Published at 10:15 AM on July 2, 2008

By Alissa Wilkinson

An Online Treehouse For Literary Monkeys

If you set up a million monkeys with a bunch of laptops, would they eventually produce Shakespeare?

Maybe not, but you might get new website One Million Monkeys Typing (1000000monkeys.com), a collaborative, evolutionary storytelling site. It’s like “Choose Your Own Adventure” for the 21st century: Users (lovingly dubbed “monkeys”) graft “snippets” of their own writing onto stories crafted by other monkeys. Snippets range in length from 50 to 300 words (sometimes in haiku or limerick), and each can sprout up to three branches. Stories are labeled in a tree-based vernacular, from seedlings to sawtimbers, and genres have included Westerns, pulp, sci-fi and many more.

Ilya Kreymerman and Nina Zito (respectively, a web developer and web designer—and monkeys #1 and #2) were leisurely discussing the integrity of the written word when they hatched the idea to let people write new endings to famous stories. From there the concept spun into writing entire stories collaboratively, with user-defined story arcs and no guarantees for the conclusion. “We imagined a never-ending, ever-improving text with strong branches reflecting the likes of the niche community that had shaped it—exactly the opposite of the ‘absolute’ nature of print,” Zito says.
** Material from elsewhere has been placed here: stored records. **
(** * The GitHub Actions inventory crawler (scan-github/github_search_actions.py)

    A shallow embedding of the crawler and the properties of its
    classifier, workflow parser, rate-limit gate, organization registry
    and aggregation loop.

    Python values are embedded as follows.
    - [str] is [string]; a character is a code point below 256, which is
      enough for every literal the program compares against.
    - the objects that [json.load], [response.json()] and
      [yaml.safe_load] build are the inductive [value]; numbers are
      integers, and a [dict] is an association list in insertion order
      with pairwise distinct keys.
    - the remote API, the clock and the two files form the [world]; every
      remote call and every sleep is appended to its [trace]. *)

From Stdlib Require Import ZArith List Bool String Ascii Lia PeanoNat.
Import ListNotations.
Open Scope string_scope.
Open Scope list_scope.

(** ** Python string operations used by the classifier *)

Module PyStr.

(** [str.lower] on one code point: the ASCII capitals and the Latin-1
    capitals U+00C0..U+00DE (U+00D7, the multiplication sign, excepted)
    move up by 32. *)
Definition lower_char (c : ascii) : ascii :=
  let n := nat_of_ascii c in
  if (((65 <=? n) && (n <=? 90))
      || ((192 <=? n) && (n <=? 222) && negb (n =? 215)))%nat
  then ascii_of_nat (n + 32) else c.

Fixpoint lower (s : string) : string :=
  match s with
  | EmptyString => EmptyString
  | String c s' => String (lower_char c) (lower s')
  end.

(** The characters [str.strip] removes: U+0009..U+000D, U+001C..U+0020,
    U+0085 and U+00A0. *)
Definition isspace (c : ascii) : bool :=
  let n := nat_of_ascii c in
  (((9 <=? n) && (n <=? 13)) || ((28 <=? n) && (n <=? 32))
   || (n =? 133) || (n =? 160))%nat.

Fixpoint lstrip (s : string) : string :=
  match s with
  | EmptyString => EmptyString
  | String c s' => if isspace c then lstrip s' else s
  end.

Fixpoint rstrip (s : string) : string :=
  match s with
  | EmptyString => EmptyString
  | String c s' =>
      match rstrip s' with
      | EmptyString => if isspace c then EmptyString else String c EmptyString
      | r => String c r
      end
  end.

Definition strip (s : string) : string := rstrip (lstrip s).

(** [s.startswith(p)] *)
Definition startswith (s p : string) : bool := String.prefix p s.

(** [s.split(sep)] for a one-character separator: the pieces between the
    occurrences of [sep], at least one piece. *)
Fixpoint split (sep : ascii) (s : string) : list string :=
  match s with
  | EmptyString => [EmptyString]
  | String c s' =>
      if Ascii.eqb c sep then EmptyString :: split sep s'
      else match split sep s' with
           | [] => [String c EmptyString]
           | p :: ps => String c p :: ps
           end
  end.

(** The text of [s] before the first occurrence of [sep], all of [s] when
    there is none.  This is the reading of "the part before the first
    separator" that the classifier's description uses. *)
Fixpoint before_first (sep : ascii) (s : string) : string :=
  match s with
  | EmptyString => EmptyString
  | String c s' =>
      if Ascii.eqb c sep then EmptyString else String c (before_first sep s')
  end.

End PyStr.

(** ** ActionClassifier: [is_third_party] *)

(** [owner not in own_orgs] on a list of strings. *)
Definition str_in (s : string) (l : list string) : bool :=
  existsb (String.eqb s) l.

(** [is_third_party(action_ref, own_orgs)], lines 191-217.  [true] is
    third-party.  [split("@")[0]] is the first piece of a list that is
    never empty. *)
Definition is_third_party (action_ref : string) (own_orgs : list string) : bool :=
  let action_ref := PyStr.strip (PyStr.lower action_ref) in
  if PyStr.startswith action_ref "actions/" then false
  else
    let parts := PyStr.split "/" (nth 0 (PyStr.split "@" action_ref) "") in
    match parts with
    | [] => false
    | owner :: _ => negb (str_in owner own_orgs) && negb (owner =? "docker")
    end.

(** ** Python values *)

Set Warnings "-register-all".

(** What [json.load], [response.json()] and [yaml.safe_load] return. *)
Inductive value : Type :=
| VNone
| VBool (b : bool)
| VInt (n : Z)
| VStr (s : string)
| VList (xs : list value)
| VDict (kvs : list (value * value)).

(** The exceptions the program can let escape. *)
Inductive exn : Type :=
| AttributeError
| KeyError
| TypeError
| JSONDecodeError
| RequestException
| OverflowError
| ValueError.

(** How a computation ends: with a value, with an uncaught exception,
    with [sys.exit(code)], or still running when the loop bound of the
    model is used up. *)
Inductive outcome (A : Type) : Type :=
| Ret (a : A)
| Raise (e : exn)
| Exit (code : Z)
| OutOfFuel.

Arguments Ret {A} a.
Arguments Raise {A} e.
Arguments Exit {A} code.
Arguments OutOfFuel {A}.

Module Py.

(** [bool(v)], as [if not v] tests it. *)
Definition truthy (v : value) : bool :=
  match v with
  | VNone => false
  | VBool b => b
  | VInt n => negb (n =? 0)%Z
  | VStr s => negb (s =? "")
  | VList xs => match xs with [] => false | _ :: _ => true end
  | VDict kvs => match kvs with [] => false | _ :: _ => true end
  end.

(** The integer a [bool] or [int] stands for in arithmetic and in [==]. *)
Definition as_int (v : value) : option Z :=
  match v with
  | VInt n => Some n
  | VBool b => Some (if b then 1 else 0)%Z
  | _ => None
  end.

(** [a == b] when one side is a scalar: [None], numbers (a [bool] is its
    integer) and strings; a scalar never equals a list or a dict. *)
Definition scalar_eqb (a b : value) : bool :=
  match a, b with
  | VNone, VNone => true
  | VStr s, VStr t => String.eqb s t
  | _, _ =>
      match as_int a, as_int b with
      | Some m, Some n => Z.eqb m n
      | _, _ => false
      end
  end.

(** Lists and dicts cannot be dict keys. *)
Definition hashable (v : value) : bool :=
  match v with
  | VList _ | VDict _ => false
  | _ => true
  end.

(** Lookup of the string key [k] in the pairs of a dict. *)
Fixpoint dict_get (k : string) (kvs : list (value * value)) : option value :=
  match kvs with
  | [] => None
  | (k', v) :: rest =>
      if scalar_eqb k' (VStr k) then Some v else dict_get k rest
  end.

(** [v[k]] for a string key: [KeyError] on a dict without the key,
    [TypeError] on anything that is not a dict. *)
Definition subscript (v : value) (k : string) : outcome value :=
  match v with
  | VDict kvs =>
      match dict_get k kvs with
      | Some x => Ret x
      | None => Raise KeyError
      end
  | _ => Raise TypeError
  end.

(** [v.get(k, default)]: only a dict has the method. *)
Definition get (v : value) (k : string) (default : value) : outcome value :=
  match v with
  | VDict kvs =>
      match dict_get k kvs with
      | Some x => Ret x
      | None => Ret default
      end
  | _ => Raise AttributeError
  end.
(** * fastchat: the SSE streaming layer of [internal/llm]

    A shallow embedding of [stream.go] (ParseSSE), [claude.go]
    (claudeProvider.Stream and its decoding callback) and [openai.go]
    (openaiProvider.Stream and parseChunk), with the properties the
    specification states about them.

    Conventions.
    - Go [string] and [[]byte] are [string] (a sequence of bytes).
    - A Go [error] value is [option error]; [None] is [nil].
    - A goroutine is a function from what it observes of its environment
      (the scheduling of its [select] statements, see [sched]) to the list
      of events it performs and whether it returns.
    - Library calls whose result the code only inspects ([json.Marshal],
      [json.Unmarshal], [url.Parse] inside [http.NewRequestWithContext])
      are fields of the class [GoLib]; every theorem holds for every
      implementation of them. *)

From Stdlib Require Import ZArith List Bool Lia DecimalString.
From stdpp Require Import gmap strings list.

Set Warnings "-register-all".

(** ** Values of the Go runtime *)

(** [errors.errorString] and [fmt.wrapError]. *)
Inductive error :=
| errorString (s : string)
| wrapError (msg : string) (err : error).

(** The [Error()] method. *)
Definition error_text (e : error) : string :=
  match e with
  | errorString s => s
  | wrapError msg _ => msg
  end.

(** [fmt.Errorf(prefix + ": %w", err)]. *)
Definition Errorf_w (prefix : string) (err : error) : error :=
  wrapError (prefix +:+ ": " +:+ error_text err) err.

(** [%d] of an [int]. *)
Definition itoa (n : Z) : string := NilZero.string_of_int (Z.to_int n).

(** [strings.HasPrefix]: [len(s) >= len(prefix) && s[:len(prefix)] == prefix]. *)
Definition HasPrefix (s prefix : string) : bool :=
  (String.length prefix <=? String.length s)%nat
  && String.eqb (String.substring 0 (String.length prefix) s) prefix.

(** [strings.TrimPrefix]: [s[len(prefix):]] when [s] has the prefix, else [s]. *)
Definition TrimPrefix (s prefix : string) : string :=
  if HasPrefix s prefix
  then String.substring (String.length prefix) (String.length s - String.length prefix) s
  else s.
(** * update_changelog.py: the changelog updater, embedded and verified

    The script [.github/scripts/update_changelog.py] asks git for the last
    twenty non-merge commits, formats them as a dated section and rewrites
    [CHANGELOG.md] with that section appended.

    Python values are embedded as follows.
    - A [str] is a list of Unicode code points ([N]).
    - The process environment (what the git subprocess answers, the UTC
      date, the stored changelog file) is a record [world]; the script is a
      computation in a state-and-exception monad over it that also records
      the I/O calls it performs, in order.
    - Text-mode I/O is the POSIX one ([os.linesep] is a line feed): reading
      the file, and reading the output of the subprocess under
      [text=True], applies universal-newline translation; writing stores
      the text as given.
    - The changelog file is either absent or a readable and writable UTF-8
      text: a read or a write that the operating system refuses
      (permissions, a directory in its place, undecodable bytes, a full
      disk) is outside the model, which speaks of the runs whose file
      operations go through. *)

From Stdlib Require Import Ascii String List NArith Lia Bool.
Import ListNotations.
Local Open Scope N_scope.

Set Implicit Arguments.

(** ** Python strings *)

Module PyStr.

Definition char := N.
Definition str := list char.

Definition LF : char := 10.
Definition CR : char := 13.

(** Reader for the string literals of the source: every character stands
    for its code point, and the escapes [\n] and [\r] (a backslash, code
    092, then the letter) are the only ones interpreted, as Python does for
    the literals of this script. *)
Fixpoint py (s : string) : str :=
  match s with
  | EmptyString => []
  | String a r =>
      match a, r with
      | "092"%char, String "n"%char r' => LF :: py r'
      | "092"%char, String "r"%char r' => CR :: py r'
      | _, _ => N_of_ascii a :: py r
      end
  end.

(** [a == b] on strings *)
Fixpoint str_eqb (a b : str) : bool :=
  match a, b with
  | [], [] => true
  | x :: a', y :: b' => (x =? y) && str_eqb a' b'
  | _, _ => false
  end.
Progress toward the eponymous goal of one million monkeys is tracked on the site; as of today, there are over 600 monkeys. For now, despite the site’s growth, Zito and Kreymerman are seeing little financial return (“the banner ads yielded roughly $13 last year”), but that doesn’t matter much to them. “It’s a labor of love,” Zito says. “For now, we are very happy just to watch it grow and flourish.”